Just to further clarify the clarification... ;-)

This condition has existed for the last several months. The root problem
dates at least back into the 1.1 series. We chased the problem down to the
iof_flush call in the odls when a process terminates in something like Jan
or Feb this year, at which point we #if 0'd the iof_flush out of the code
pending a resolution (tickets were filed, emails flew, phone calls ensued -
just took awhile for people to have time to deal with it).
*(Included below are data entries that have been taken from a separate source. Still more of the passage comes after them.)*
Fixpoint insert (x : A) (l : list A) : list A :=
  match l with
  | [] => [x]
  | y :: t => if lt y x then y :: insert x t else x :: y :: t
  end.

Fixpoint py_sorted (l : list A) : list A :=
  match l with
  | [] => []
  | x :: t => insert x (py_sorted t)
  end.
End Sorted.

(** [sum(data)]: starts from the int [0] and adds from left to right. *)
Definition py_sum (data : list float64) : float64 :=
  fold_left add data (of_int 0).

(** CPython from 3.12 on carries a compensation term through the same
    left-to-right pass (Neumaier's variant) and adds it at the end when it
    is finite and not zero.  The embedding of the script uses [py_sum], the
    documented left-to-right sum; this variant is kept to compare the two
    where a result depends on rounding. *)
Definition py_sum_compensated (data : list float64) : float64 :=
  let step (sc : float64 * float64) (x : float64) :=
    let '(s, c) := sc in
    let t := add s x in
    (t, add c (if SFleb (SFabs x) (SFabs s)
               then add (sub s t) x
               else add (sub x t) s)) in
  let '(s, c) := fold_left step data (of_int 0, of_int 0) in
  if negb (eqb c zero) && is_finite c then add s c else s.

(** [min(l)] and [max(l)] keep the first extremal element. *)
Definition py_min (l : list float64) : result float64 :=
  match l with
  | [] => Raise ValueError
  | x :: t => Ok (fold_left (fun m y => if ltb y m then y else m) t x)
  end.

Definition py_max (l : list float64) : result float64 :=
  match l with
  | [] => Raise ValueError
  | x :: t => Ok (fold_left (fun m y => if ltb m y then y else m) t x)
  end.

(** ** Dictionaries and strings *)

(** A Python dict with string keys, in insertion order. *)
Definition dict (V : Type) : Type := list (string * V).

Fixpoint dict_get {V} (d : dict V) (k : string) : result V :=
  match d with
  | [] => Raise KeyError
  | (k', v) :: t => if String.eqb k' k then Ok v else dict_get t k
  end.

Fixpoint dict_set {V} (d : dict V) (k : string) (v : V) : dict V :=
  match d with
  | [] => [(k, v)]
  | (k', v') :: t =>
      if String.eqb k' k then (k', v) :: t else (k', v') :: dict_set t k v
  end.

Definition nl : string := String "010" EmptyString.

(** [s * k] *)
Definition str_repeat (s : string) (k : Z) : string :=
  String.concat "" (repeat s (Z.to_nat k)).

(** [str(k)] for an int. *)
Definition str_of_Z (k : Z) : string := NilZero.string_of_int (Z.to_int k).

(** [len(s)]: code points of the UTF-8 text, i.e. bytes that do not
    continue a sequence. *)
Fixpoint py_len (s : string) : nat :=
  match s with
  | EmptyString => 0
  | String c t =>
      let b := N_of_ascii c in
      ((if (N.land b 192 =? 128)%N then 0 else 1) + py_len t)%nat
  end.

(** [f"{s:<w}"] *)
Definition ljust (w : nat) (s : string) : string :=
  (s ++ String.concat "" (repeat " " (w - py_len s)))%string.

Definition enumerate {A} (l : list A) : list (nat * A) :=
  combine (seq 0 (List.length l)) l.

(** ** calculate_stats *)

Definition c_0_95 : float64 := Eval vm_compute in lit 0.95%float.
Definition c_0_99 : float64 := Eval vm_compute in lit 0.99%float.

(** [int(n * c)] for an int [n] and a float constant [c]. *)
Definition pct_index (n : Z) (c : float64) : result Z :=
  to_int (mul (of_int n) c).

Definition calculate_stats (data : list float64) : result (dict float64) :=
  match data with
  | [] => Ok []
  | _ =>
      let sorted_data := py_sorted ltb data in
      let n := Z.of_nat (List.length sorted_data) in
      v_min <- py_index sorted_data 0 ;;
      v_max <- py_index sorted_data (-1) ;;
      v_mean <- truediv (py_sum data) (of_int n) ;;
      v_median <- py_index sorted_data (n / 2) ;;
      i95 <- pct_index n c_0_95 ;;
      v_p95 <- py_index sorted_data i95 ;;
      v_p99 <- (if 1 <? n
                then i99 <- pct_index n c_0_99 ;; py_index sorted_data i99
                else py_index sorted_data (-1)) ;;
      Ok [("min", v_min); ("max", v_max); ("mean", v_mean);
          ("median", v_median); ("p95", v_p95); ("p99", v_p99)]%string
  end.

(** ** generate_ascii_chart: the parts that do not format numbers *)

Definition symbols : list string := ["█"; "▓"; "░"]%string.

(** [symbols[i % len(symbols)]] *)
Definition symbol_at (i : nat) : string := nth (i mod 3) symbols ""%string.

Definition grid : Type := list (list string).

Definition blank : string := " "%string.

(** [[[' ' for _ in range(width)] for _ in range(height)]] *)
Definition blank_grid (width height : Z) : grid :=
  repeat (repeat blank (Z.to_nat width)) (Z.to_nat height).

Fixpoint list_set {A} (l : list A) (i : nat) (a : A) : list A :=
  match l, i with
  | [], _ => []
  | _ :: t, O => a :: t
  | x :: t, S j => x :: list_set t j a
  end.

(** [grid[y][x]]; the plotting loop only reads and writes inside the grid. *)
Definition grid_get (g : grid) (y x : Z) : string :=
  nth (Z.to_nat x) (nth (Z.to_nat y) g []) ""%string.

Definition grid_set (g : grid) (y x : Z) (s : string) : grid :=
  list_set g (Z.to_nat y) (list_set (nth (Z.to_nat y) g []) (Z.to_nat x) s).

(** [value_range = global_max - global_min], replaced by [1] when it
    compares equal to [0]. *)
Definition chart_range (global_min global_max : float64) : float64 :=
  let value_range := sub global_max global_min in
  if eqb value_range (of_int 0) then of_int 1 else value_range.

(** [step = len(data) / width if len(data) > width else 1] *)
Definition chart_step (len width : Z) : result float64 :=
  if width <? len then int_truediv len width else Ok (of_int 1).

(** [idx = int(x * step) if step > 1 else x] *)
Definition sample_index (step : float64) (x : Z) : result Z :=
  if ltb (of_int 1) step then to_int (mul (of_int x) step) else Ok x.

(** The row of a sample: normalise against the range, flip, scale. *)
Definition plot_row (height : Z) (global_min value_range d : float64) : result Z :=
  normalized_value <- truediv (sub d global_min) value_range ;;
  to_int (sub (of_int (height - 1)) (mul normalized_value (of_int (height - 1)))).

(** The guarded write of the inner loop. *)
Definition plot_cell (height : Z) (symbol : string) (g : grid) (y x : Z) : grid :=
  if (0 <=? y) && (y <? height) then
    if String.eqb (grid_get g y x) blank then grid_set g y x symbol else g
  else g.

(** The inner loop over the columns [xs]; [break] returns the grid as it is. *)
Fixpoint plot_columns (height : Z) (global_min value_range : float64)
    (data : list float64) (step : float64) (symbol : string)
    (xs : list Z) (g : grid) : result grid :=
  match xs with
  | [] => Ok g
  | x :: rest =>
      idx <- sample_index step x ;;
      if Z.of_nat (List.length data) <=? idx then Ok g
      else
        d <- py_index data idx ;;
        y <- plot_row height global_min value_range d ;;
        plot_columns height global_min value_range data step symbol rest
          (plot_cell height symbol g y x)
  end.

(** [range(k)] *)
Definition py_range (k : Z) : list Z := map Z.of_nat (seq 0 (Z.to_nat k)).

Definition plot_dataset (width height : Z) (global_min value_range : float64)
    (dataset_idx : nat) (data : list float64) (g : grid) : result grid :=
  let symbol := symbol_at dataset_idx in
  let len := Z.of_nat (List.length data) in
  step <- chart_step len width ;;
  plot_columns height global_min value_range data step symbol
    (py_range (Z.min width len)) g.

(** The outer loop, over [enumerate(datasets)]. *)
Fixpoint plot_datasets (width height : Z) (global_min value_range : float64)
    (ds : list (nat * list float64)) (g : grid) : result grid :=
  match ds with
  | [] => Ok g
  | (dataset_idx, data) :: rest =>
      g' <- plot_dataset width height global_min value_range dataset_idx data g ;;
      plot_datasets width height global_min value_range rest g'
  end.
It is still "on"
in 1.2 - just has been turned "off" in the trunk for months.

[Actually, I did turn it back on briefly following r15390. Turned out the
timing changed just enough to make it work most of the time with things that
called orte_finalize, but always fail for programs that didn't, so we turned
it back off again]

So the problem of having clipped output has been around for quite some time.
Since only Galen ever commented to me about being impacted by it, I gather
nobody has really noticed. ;-)

Hopefully, we'll be able to turn it back on again soon.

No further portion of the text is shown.